→ WHAT THE EXERCISE ASKS:
In the records below, find the line containing "(MP := PostgresProducer)" and the line containing "Definition more_actions : list"; please repeat exactly the lines from one to the other, both included, and nothing more.

────

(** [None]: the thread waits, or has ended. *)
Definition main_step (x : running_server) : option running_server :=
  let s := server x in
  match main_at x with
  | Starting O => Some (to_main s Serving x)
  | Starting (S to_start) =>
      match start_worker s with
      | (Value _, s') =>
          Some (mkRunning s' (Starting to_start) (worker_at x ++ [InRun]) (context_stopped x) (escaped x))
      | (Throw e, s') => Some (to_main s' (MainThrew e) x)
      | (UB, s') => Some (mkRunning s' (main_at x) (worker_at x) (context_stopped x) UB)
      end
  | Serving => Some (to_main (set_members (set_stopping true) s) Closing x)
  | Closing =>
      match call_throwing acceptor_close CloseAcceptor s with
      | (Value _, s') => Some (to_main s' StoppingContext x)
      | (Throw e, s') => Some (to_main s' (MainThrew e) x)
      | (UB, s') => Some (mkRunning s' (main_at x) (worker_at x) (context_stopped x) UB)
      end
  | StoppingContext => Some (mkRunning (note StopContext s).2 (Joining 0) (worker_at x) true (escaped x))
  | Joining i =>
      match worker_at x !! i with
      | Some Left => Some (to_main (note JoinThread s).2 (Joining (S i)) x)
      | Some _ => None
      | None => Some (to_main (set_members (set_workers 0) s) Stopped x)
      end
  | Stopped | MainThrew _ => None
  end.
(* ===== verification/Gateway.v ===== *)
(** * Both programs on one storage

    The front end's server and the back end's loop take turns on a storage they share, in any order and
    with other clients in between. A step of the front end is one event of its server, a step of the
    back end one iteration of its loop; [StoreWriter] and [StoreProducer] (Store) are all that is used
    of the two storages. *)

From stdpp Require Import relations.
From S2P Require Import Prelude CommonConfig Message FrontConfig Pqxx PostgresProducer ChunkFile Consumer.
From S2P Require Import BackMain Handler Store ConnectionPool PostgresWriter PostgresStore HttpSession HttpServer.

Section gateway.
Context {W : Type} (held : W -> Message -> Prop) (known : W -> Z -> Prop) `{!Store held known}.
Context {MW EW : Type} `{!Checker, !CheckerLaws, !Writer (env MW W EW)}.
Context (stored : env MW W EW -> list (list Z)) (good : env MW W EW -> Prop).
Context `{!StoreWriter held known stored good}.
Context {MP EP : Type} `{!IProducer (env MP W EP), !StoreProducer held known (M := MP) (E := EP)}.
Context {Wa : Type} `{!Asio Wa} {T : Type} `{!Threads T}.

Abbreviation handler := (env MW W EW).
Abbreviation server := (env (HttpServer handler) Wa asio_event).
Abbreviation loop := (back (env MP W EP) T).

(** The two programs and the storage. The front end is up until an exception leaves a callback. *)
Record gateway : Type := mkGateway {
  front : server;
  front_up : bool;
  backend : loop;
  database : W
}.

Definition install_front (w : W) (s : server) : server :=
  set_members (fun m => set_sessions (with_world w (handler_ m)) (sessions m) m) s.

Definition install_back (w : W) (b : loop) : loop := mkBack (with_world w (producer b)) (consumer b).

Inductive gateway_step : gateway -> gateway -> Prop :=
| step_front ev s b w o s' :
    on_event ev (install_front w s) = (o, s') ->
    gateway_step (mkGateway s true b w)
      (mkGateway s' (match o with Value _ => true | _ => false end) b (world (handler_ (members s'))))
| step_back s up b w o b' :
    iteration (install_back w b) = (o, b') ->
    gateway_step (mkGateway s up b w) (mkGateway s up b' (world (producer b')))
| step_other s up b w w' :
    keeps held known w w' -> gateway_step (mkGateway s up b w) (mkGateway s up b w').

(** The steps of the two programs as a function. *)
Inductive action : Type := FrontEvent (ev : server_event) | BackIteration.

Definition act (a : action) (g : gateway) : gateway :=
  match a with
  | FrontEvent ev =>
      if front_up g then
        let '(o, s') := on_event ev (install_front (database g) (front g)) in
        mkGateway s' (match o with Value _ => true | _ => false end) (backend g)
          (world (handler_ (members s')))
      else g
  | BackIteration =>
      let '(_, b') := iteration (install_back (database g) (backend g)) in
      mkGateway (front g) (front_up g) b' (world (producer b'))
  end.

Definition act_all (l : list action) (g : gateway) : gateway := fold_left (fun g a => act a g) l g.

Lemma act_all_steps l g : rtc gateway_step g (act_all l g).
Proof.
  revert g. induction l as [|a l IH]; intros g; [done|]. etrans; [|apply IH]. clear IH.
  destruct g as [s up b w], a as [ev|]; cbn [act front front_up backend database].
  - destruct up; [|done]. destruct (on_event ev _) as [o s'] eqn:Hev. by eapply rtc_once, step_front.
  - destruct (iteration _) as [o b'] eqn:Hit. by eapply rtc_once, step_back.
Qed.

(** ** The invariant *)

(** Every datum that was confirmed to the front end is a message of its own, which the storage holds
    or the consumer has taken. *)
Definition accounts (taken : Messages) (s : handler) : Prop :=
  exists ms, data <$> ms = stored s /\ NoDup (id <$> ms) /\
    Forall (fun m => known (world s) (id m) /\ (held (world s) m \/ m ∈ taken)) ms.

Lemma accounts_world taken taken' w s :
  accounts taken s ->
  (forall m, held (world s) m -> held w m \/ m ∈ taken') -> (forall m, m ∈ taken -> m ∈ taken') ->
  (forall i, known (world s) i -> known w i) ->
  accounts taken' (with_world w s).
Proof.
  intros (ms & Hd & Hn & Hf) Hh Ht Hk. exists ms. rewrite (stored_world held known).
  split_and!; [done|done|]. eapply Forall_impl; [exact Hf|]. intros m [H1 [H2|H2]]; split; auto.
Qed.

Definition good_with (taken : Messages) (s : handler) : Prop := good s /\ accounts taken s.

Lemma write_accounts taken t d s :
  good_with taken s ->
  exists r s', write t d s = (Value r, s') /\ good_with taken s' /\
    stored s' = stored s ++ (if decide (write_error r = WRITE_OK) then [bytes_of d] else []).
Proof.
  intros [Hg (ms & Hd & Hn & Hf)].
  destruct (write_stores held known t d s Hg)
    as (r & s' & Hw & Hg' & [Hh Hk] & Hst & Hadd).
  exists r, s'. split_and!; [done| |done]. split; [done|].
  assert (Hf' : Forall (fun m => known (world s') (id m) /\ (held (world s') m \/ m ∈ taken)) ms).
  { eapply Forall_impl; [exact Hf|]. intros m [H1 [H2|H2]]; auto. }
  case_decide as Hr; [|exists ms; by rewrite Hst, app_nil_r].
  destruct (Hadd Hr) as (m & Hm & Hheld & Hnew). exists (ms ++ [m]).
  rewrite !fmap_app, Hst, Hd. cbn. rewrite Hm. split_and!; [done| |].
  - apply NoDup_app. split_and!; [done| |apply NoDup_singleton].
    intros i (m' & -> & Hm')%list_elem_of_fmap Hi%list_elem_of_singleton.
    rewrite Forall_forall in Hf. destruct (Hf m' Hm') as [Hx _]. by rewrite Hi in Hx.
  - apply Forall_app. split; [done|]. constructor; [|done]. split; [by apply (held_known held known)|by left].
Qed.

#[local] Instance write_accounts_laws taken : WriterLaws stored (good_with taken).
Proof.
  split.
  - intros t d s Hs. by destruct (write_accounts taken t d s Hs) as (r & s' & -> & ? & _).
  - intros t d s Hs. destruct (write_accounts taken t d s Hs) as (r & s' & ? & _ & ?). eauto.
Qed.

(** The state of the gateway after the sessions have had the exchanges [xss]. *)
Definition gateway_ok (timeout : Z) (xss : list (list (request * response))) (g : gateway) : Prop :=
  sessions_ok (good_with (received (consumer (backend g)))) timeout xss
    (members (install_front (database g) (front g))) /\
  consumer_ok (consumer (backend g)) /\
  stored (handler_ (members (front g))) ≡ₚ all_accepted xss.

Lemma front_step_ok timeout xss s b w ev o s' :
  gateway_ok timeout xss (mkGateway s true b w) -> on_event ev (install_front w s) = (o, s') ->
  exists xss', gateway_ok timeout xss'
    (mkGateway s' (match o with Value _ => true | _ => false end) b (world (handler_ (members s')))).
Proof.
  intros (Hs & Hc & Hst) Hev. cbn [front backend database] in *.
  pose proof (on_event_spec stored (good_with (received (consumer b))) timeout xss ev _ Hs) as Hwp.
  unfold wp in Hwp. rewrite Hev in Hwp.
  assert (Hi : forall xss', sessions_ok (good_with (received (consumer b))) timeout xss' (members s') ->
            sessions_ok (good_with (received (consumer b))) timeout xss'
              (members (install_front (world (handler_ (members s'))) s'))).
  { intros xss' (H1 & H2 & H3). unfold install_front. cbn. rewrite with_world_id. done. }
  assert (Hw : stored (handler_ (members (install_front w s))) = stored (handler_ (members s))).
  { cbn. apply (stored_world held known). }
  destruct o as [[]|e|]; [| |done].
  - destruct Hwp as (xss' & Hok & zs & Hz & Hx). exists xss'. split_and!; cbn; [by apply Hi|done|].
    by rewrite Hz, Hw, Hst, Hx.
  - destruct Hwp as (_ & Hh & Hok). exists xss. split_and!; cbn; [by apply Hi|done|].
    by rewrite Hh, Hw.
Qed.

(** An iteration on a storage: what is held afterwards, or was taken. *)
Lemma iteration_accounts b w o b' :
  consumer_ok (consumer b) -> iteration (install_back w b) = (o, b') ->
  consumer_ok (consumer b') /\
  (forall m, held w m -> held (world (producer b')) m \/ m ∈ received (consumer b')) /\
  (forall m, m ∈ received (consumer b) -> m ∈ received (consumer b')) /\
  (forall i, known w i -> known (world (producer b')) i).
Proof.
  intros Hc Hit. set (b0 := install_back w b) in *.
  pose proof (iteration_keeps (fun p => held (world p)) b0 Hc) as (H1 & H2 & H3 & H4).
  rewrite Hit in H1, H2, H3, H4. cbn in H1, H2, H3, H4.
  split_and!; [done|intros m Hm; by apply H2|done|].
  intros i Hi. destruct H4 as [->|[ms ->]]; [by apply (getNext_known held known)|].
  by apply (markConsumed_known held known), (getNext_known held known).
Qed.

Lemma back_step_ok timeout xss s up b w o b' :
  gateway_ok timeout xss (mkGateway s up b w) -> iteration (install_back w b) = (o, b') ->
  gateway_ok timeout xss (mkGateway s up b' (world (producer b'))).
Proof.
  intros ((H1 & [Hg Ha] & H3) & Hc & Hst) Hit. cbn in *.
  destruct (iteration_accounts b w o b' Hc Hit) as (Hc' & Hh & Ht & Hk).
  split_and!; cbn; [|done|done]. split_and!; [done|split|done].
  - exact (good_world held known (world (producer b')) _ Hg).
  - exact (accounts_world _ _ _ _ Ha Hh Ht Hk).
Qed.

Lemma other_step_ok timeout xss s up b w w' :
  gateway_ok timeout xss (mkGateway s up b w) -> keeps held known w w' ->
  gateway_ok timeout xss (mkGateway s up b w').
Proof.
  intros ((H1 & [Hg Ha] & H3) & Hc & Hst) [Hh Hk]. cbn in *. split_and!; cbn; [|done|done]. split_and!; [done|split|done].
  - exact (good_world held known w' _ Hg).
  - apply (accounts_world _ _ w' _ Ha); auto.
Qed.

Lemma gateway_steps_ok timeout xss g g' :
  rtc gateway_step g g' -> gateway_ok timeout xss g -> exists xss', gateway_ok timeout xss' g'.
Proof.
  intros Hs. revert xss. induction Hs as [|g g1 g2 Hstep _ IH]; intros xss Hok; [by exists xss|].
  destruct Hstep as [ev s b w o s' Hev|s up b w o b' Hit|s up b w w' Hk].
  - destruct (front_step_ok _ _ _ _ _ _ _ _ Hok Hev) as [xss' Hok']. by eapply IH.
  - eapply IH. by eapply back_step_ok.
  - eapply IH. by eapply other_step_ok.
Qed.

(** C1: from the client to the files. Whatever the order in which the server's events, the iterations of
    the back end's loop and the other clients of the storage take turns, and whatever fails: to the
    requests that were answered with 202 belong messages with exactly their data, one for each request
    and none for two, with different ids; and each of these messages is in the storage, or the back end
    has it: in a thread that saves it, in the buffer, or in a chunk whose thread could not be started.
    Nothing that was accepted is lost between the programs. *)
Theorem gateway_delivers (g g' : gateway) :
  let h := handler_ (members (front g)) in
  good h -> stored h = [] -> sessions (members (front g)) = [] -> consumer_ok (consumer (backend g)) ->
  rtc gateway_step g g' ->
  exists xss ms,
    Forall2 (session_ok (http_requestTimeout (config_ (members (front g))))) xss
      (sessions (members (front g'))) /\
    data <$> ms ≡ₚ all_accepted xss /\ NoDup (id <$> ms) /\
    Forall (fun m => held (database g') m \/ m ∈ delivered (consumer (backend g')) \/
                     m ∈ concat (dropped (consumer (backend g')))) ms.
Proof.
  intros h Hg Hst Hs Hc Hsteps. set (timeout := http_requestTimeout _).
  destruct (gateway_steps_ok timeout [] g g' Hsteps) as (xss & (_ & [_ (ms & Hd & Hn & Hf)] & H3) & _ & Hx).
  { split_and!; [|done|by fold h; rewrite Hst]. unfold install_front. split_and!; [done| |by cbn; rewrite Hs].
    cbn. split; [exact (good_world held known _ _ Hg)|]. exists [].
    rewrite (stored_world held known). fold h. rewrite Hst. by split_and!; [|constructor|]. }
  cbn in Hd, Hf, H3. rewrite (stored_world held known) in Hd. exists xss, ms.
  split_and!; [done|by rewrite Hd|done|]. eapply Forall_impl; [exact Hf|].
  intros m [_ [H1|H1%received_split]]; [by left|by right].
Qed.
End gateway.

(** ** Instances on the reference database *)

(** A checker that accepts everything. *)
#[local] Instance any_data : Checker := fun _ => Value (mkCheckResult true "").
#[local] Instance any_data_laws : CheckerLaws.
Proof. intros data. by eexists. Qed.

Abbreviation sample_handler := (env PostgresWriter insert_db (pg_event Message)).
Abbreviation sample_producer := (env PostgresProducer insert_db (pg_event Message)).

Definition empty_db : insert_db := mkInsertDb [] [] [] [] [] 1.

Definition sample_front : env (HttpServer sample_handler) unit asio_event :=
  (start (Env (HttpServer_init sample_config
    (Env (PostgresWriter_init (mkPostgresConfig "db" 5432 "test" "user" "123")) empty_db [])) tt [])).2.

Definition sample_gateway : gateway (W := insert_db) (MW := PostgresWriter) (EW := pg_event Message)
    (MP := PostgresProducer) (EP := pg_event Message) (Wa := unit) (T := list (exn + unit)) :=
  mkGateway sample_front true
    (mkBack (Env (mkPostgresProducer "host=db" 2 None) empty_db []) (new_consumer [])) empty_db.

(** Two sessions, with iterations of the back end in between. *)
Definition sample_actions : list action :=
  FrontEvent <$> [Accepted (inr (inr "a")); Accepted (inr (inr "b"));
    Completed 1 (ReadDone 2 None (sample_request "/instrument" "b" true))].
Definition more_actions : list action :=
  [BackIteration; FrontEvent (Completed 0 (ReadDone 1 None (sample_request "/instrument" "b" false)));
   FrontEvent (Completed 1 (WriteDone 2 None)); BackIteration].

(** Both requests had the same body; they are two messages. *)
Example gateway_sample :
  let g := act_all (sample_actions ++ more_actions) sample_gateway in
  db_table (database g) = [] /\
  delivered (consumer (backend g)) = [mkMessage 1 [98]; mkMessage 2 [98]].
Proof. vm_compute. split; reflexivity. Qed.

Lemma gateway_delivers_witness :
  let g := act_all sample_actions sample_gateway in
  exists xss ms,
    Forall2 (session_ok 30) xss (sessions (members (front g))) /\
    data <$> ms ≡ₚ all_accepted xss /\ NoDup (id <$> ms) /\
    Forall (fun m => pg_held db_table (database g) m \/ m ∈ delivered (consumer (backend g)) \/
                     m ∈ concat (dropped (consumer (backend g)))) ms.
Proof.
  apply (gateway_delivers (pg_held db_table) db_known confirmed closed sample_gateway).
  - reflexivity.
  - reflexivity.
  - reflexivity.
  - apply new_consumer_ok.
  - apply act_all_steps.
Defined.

────

→ ANSWER BOX:
    (MP := PostgresProducer) (EP := pg_event Message) (Wa := unit) (T := list (exn + unit)) :=
  mkGateway sample_front true
    (mkBack (Env (mkPostgresProducer "host=db" 2 None) empty_db []) (new_consumer [])) empty_db.

(** Two sessions, with iterations of the back end in between. *)
Definition sample_actions : list action :=
  FrontEvent <$> [Accepted (inr (inr "a")); Accepted (inr (inr "b"));
    Completed 1 (ReadDone 2 None (sample_request "/instrument" "b" true))].
Definition more_actions : list action :=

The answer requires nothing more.